What to do: The answer should be each line of the records that contains the word "list"; please copy them all.

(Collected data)
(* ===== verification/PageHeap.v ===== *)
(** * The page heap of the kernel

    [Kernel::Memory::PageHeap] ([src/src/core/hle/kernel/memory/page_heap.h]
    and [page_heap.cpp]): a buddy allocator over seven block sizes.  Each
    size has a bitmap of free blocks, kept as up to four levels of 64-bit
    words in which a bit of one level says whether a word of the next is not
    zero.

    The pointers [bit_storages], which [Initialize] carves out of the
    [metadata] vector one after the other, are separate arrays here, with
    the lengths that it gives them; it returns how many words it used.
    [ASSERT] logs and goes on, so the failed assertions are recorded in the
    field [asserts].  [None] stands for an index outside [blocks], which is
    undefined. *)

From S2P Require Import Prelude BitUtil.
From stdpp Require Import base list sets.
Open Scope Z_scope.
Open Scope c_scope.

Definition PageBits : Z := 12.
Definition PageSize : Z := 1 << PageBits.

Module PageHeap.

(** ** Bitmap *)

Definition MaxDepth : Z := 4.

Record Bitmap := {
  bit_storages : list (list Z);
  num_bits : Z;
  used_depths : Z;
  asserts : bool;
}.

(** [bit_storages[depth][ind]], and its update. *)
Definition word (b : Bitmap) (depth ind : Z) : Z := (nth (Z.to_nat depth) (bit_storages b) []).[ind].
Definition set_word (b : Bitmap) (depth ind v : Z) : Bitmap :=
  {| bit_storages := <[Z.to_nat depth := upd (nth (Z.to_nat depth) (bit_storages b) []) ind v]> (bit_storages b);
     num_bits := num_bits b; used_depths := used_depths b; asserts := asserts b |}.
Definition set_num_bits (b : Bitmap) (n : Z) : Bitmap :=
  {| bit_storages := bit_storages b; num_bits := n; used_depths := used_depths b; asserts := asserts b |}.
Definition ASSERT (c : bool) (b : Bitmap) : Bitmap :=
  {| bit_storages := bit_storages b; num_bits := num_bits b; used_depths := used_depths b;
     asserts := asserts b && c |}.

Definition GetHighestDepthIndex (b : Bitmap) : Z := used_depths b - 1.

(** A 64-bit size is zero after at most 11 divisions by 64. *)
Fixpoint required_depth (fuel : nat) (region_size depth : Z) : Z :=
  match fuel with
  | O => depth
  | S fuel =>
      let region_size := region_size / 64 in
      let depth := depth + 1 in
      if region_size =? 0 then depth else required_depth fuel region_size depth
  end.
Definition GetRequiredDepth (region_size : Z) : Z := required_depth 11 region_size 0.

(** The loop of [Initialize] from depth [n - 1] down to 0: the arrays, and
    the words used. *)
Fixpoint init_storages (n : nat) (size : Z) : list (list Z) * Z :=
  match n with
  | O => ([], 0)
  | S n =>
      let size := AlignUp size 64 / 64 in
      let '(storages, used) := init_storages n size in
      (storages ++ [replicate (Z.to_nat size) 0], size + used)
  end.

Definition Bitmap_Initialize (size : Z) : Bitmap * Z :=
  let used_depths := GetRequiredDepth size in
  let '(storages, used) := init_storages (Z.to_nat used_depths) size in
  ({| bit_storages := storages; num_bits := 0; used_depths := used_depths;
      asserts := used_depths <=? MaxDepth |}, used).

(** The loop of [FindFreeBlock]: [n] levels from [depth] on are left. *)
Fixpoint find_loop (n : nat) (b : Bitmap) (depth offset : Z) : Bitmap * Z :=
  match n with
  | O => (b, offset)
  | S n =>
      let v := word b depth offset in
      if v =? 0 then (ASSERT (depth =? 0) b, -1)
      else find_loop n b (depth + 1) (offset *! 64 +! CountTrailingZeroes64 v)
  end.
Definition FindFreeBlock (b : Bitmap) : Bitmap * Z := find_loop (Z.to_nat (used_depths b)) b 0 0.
* * *
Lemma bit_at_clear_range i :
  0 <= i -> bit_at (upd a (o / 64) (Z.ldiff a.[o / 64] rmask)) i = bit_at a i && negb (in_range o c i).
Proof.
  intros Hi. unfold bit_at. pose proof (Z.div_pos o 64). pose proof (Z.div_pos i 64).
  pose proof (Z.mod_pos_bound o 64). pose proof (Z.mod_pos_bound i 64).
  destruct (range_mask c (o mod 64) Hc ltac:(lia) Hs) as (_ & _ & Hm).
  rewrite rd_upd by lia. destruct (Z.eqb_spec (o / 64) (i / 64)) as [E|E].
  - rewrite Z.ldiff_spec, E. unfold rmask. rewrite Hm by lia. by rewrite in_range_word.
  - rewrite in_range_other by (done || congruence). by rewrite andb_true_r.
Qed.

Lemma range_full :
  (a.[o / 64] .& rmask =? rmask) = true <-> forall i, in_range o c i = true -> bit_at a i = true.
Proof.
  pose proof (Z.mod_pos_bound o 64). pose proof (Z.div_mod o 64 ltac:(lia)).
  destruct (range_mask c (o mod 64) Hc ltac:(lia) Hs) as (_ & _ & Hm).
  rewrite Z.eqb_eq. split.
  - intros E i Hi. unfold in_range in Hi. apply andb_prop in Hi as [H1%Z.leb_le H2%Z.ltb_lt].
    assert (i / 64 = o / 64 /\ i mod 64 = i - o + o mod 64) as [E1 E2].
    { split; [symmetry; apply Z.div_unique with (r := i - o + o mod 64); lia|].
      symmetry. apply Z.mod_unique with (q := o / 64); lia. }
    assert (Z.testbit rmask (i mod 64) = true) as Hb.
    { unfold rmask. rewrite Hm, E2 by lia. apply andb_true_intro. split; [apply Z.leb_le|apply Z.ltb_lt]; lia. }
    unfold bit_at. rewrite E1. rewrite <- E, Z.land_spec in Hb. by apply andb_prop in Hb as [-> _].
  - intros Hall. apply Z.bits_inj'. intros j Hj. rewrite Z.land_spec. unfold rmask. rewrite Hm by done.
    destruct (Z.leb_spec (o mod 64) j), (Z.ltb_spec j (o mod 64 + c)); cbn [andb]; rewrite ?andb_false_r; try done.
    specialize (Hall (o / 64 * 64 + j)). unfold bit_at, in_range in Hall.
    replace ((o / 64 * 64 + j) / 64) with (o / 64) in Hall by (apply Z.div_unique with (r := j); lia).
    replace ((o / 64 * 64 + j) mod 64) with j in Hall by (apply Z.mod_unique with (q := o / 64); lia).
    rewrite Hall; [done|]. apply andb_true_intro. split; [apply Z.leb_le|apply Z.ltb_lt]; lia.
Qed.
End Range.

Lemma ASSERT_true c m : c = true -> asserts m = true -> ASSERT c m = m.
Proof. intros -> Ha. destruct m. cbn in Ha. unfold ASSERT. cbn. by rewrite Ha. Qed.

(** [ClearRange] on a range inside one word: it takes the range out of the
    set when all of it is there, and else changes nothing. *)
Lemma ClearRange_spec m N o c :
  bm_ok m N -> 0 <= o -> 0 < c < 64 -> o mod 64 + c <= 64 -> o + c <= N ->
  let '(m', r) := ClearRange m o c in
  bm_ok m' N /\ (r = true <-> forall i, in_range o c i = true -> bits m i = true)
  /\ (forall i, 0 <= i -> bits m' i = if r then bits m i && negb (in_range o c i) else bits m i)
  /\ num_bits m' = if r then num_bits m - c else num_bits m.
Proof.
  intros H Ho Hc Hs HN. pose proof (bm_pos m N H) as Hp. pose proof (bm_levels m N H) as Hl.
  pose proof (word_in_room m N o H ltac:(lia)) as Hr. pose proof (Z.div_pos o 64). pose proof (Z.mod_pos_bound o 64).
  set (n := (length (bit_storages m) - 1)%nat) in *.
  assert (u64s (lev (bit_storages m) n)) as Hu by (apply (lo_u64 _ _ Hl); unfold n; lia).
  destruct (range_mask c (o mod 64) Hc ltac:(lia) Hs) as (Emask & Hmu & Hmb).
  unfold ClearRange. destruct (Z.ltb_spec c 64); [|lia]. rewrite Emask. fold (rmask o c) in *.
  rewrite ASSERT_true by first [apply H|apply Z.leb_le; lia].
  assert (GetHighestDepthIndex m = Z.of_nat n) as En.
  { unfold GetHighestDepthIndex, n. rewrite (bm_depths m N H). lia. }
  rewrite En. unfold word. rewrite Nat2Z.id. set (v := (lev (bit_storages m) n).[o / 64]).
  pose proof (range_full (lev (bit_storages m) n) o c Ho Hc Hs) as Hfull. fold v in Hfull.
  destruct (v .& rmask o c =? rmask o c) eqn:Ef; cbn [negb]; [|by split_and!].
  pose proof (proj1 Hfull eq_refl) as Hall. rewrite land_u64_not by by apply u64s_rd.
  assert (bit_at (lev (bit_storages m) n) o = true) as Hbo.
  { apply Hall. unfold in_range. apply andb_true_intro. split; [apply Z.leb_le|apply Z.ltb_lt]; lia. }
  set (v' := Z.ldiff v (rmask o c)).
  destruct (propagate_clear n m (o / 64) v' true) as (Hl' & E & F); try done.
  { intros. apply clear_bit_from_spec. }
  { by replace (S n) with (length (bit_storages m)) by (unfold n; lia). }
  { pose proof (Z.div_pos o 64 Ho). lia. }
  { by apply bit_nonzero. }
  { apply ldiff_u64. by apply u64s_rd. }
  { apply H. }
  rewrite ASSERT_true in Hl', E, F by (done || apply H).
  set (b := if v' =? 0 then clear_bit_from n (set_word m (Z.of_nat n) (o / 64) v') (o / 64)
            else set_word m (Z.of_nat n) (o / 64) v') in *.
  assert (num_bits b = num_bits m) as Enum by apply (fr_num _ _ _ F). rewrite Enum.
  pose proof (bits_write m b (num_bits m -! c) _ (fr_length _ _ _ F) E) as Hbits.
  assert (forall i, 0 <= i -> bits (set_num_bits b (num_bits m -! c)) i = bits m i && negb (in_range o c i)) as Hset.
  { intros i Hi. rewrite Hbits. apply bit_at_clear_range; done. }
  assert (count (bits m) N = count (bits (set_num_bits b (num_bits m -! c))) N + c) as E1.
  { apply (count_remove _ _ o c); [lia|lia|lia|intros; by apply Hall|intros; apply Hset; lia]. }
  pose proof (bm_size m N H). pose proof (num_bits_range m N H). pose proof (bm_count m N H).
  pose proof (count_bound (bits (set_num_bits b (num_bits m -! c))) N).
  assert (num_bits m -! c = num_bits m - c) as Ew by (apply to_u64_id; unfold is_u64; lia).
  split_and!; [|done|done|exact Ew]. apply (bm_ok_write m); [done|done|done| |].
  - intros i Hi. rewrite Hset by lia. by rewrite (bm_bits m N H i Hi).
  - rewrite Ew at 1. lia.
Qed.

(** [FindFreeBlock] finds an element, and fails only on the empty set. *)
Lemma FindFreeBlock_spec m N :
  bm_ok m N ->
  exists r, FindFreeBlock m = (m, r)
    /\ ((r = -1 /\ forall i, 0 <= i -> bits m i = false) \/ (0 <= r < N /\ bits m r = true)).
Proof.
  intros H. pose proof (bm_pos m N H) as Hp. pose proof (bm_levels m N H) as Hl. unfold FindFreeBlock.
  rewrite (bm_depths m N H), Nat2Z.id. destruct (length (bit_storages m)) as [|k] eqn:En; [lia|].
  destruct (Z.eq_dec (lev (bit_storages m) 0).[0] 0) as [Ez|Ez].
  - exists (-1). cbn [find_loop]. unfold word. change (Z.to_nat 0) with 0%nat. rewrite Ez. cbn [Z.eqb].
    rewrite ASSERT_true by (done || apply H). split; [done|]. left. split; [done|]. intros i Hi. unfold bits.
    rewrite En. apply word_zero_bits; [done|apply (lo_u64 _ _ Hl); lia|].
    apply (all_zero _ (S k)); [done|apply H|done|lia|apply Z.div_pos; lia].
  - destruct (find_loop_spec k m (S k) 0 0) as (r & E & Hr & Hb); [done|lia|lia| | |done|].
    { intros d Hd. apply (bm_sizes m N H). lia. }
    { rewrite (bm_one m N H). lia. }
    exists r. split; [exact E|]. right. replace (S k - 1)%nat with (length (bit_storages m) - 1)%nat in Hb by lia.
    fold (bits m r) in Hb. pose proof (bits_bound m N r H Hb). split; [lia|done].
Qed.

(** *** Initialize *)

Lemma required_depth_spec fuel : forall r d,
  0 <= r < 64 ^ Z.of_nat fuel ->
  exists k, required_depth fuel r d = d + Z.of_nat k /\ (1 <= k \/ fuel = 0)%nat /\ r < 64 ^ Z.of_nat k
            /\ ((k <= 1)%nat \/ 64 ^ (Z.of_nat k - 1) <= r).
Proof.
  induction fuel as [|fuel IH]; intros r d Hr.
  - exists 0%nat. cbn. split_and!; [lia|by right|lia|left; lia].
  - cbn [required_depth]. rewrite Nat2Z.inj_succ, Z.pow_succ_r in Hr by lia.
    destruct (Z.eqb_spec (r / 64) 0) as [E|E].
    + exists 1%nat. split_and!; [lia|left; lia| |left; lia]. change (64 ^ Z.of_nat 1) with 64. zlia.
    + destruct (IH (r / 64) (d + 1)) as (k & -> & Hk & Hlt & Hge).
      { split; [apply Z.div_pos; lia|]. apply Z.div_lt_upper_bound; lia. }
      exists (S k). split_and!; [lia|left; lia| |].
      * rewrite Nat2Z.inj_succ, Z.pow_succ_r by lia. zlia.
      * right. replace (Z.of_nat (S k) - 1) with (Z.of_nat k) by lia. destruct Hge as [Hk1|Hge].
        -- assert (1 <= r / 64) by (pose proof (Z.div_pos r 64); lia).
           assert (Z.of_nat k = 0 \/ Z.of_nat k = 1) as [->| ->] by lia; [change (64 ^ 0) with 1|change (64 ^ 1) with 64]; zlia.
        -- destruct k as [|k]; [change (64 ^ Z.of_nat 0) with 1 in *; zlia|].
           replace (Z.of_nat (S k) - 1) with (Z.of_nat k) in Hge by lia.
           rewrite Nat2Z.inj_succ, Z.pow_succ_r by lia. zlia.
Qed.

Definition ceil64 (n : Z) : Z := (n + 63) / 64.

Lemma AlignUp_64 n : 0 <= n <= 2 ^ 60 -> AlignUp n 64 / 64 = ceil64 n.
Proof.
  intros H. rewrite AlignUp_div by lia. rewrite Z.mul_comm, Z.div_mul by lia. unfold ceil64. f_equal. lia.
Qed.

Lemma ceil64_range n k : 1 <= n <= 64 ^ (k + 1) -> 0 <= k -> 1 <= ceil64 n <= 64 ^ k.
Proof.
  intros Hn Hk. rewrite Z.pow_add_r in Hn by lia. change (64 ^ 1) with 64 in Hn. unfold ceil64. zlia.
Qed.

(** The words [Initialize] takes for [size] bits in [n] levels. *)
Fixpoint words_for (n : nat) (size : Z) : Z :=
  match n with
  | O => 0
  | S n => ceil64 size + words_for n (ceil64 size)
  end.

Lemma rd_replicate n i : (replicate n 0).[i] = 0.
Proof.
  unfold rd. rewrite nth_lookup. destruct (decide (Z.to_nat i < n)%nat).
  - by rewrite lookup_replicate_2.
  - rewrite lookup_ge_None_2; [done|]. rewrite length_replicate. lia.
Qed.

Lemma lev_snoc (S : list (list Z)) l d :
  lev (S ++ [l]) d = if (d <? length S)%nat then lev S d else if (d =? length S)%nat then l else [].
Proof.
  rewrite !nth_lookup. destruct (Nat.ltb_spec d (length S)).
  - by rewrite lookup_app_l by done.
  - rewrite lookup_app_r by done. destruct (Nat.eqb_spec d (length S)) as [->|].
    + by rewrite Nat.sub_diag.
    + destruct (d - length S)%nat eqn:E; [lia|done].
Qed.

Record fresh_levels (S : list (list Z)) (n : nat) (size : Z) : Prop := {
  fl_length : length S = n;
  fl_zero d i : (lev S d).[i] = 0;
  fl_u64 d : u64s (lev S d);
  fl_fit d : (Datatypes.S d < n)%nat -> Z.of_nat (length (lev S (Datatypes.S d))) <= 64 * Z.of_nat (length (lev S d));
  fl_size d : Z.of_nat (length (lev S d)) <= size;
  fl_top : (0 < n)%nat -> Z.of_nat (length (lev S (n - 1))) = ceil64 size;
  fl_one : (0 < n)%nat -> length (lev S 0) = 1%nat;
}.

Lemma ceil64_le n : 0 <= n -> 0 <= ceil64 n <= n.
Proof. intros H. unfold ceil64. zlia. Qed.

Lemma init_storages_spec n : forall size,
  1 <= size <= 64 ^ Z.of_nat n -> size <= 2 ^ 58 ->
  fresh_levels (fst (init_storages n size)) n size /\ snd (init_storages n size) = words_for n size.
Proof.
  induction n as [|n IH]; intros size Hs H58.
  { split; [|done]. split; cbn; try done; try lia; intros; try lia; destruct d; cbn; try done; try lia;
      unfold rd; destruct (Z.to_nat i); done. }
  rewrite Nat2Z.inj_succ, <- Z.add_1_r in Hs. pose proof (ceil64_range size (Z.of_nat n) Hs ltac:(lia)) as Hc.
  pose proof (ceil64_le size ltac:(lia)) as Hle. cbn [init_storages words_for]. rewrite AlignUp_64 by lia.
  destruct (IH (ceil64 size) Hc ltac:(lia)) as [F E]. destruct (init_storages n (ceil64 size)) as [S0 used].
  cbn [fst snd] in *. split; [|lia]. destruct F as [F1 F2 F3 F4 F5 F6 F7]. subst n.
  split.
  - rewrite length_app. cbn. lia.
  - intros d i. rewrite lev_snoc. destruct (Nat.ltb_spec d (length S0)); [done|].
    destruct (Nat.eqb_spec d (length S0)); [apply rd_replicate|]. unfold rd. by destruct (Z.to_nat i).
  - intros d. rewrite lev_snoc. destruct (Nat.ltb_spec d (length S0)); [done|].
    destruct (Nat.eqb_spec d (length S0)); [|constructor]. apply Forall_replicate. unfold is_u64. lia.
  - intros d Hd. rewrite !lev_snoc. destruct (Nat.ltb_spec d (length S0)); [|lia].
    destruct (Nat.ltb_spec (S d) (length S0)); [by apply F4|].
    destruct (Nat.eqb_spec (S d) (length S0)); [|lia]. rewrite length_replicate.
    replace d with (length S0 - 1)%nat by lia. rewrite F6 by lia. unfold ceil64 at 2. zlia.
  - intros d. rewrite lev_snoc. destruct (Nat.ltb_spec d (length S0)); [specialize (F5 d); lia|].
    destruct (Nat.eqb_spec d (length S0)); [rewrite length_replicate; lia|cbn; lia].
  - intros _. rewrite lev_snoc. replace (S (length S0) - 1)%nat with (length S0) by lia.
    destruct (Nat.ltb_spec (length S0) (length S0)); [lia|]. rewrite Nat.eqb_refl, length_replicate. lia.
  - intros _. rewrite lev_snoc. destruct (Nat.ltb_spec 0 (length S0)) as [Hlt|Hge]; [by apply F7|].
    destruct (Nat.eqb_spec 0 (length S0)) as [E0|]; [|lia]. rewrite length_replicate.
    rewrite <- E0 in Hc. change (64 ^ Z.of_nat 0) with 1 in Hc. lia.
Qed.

Exercise result:
From stdpp Require Import base list sets.
  bit_storages : list (list Z);
Fixpoint init_storages (n : nat) (size : Z) : list (list Z) * Z :=
Lemma lev_snoc (S : list (list Z)) l d :
Record fresh_levels (S : list (list Z)) (n : nat) (size : Z) : Prop := {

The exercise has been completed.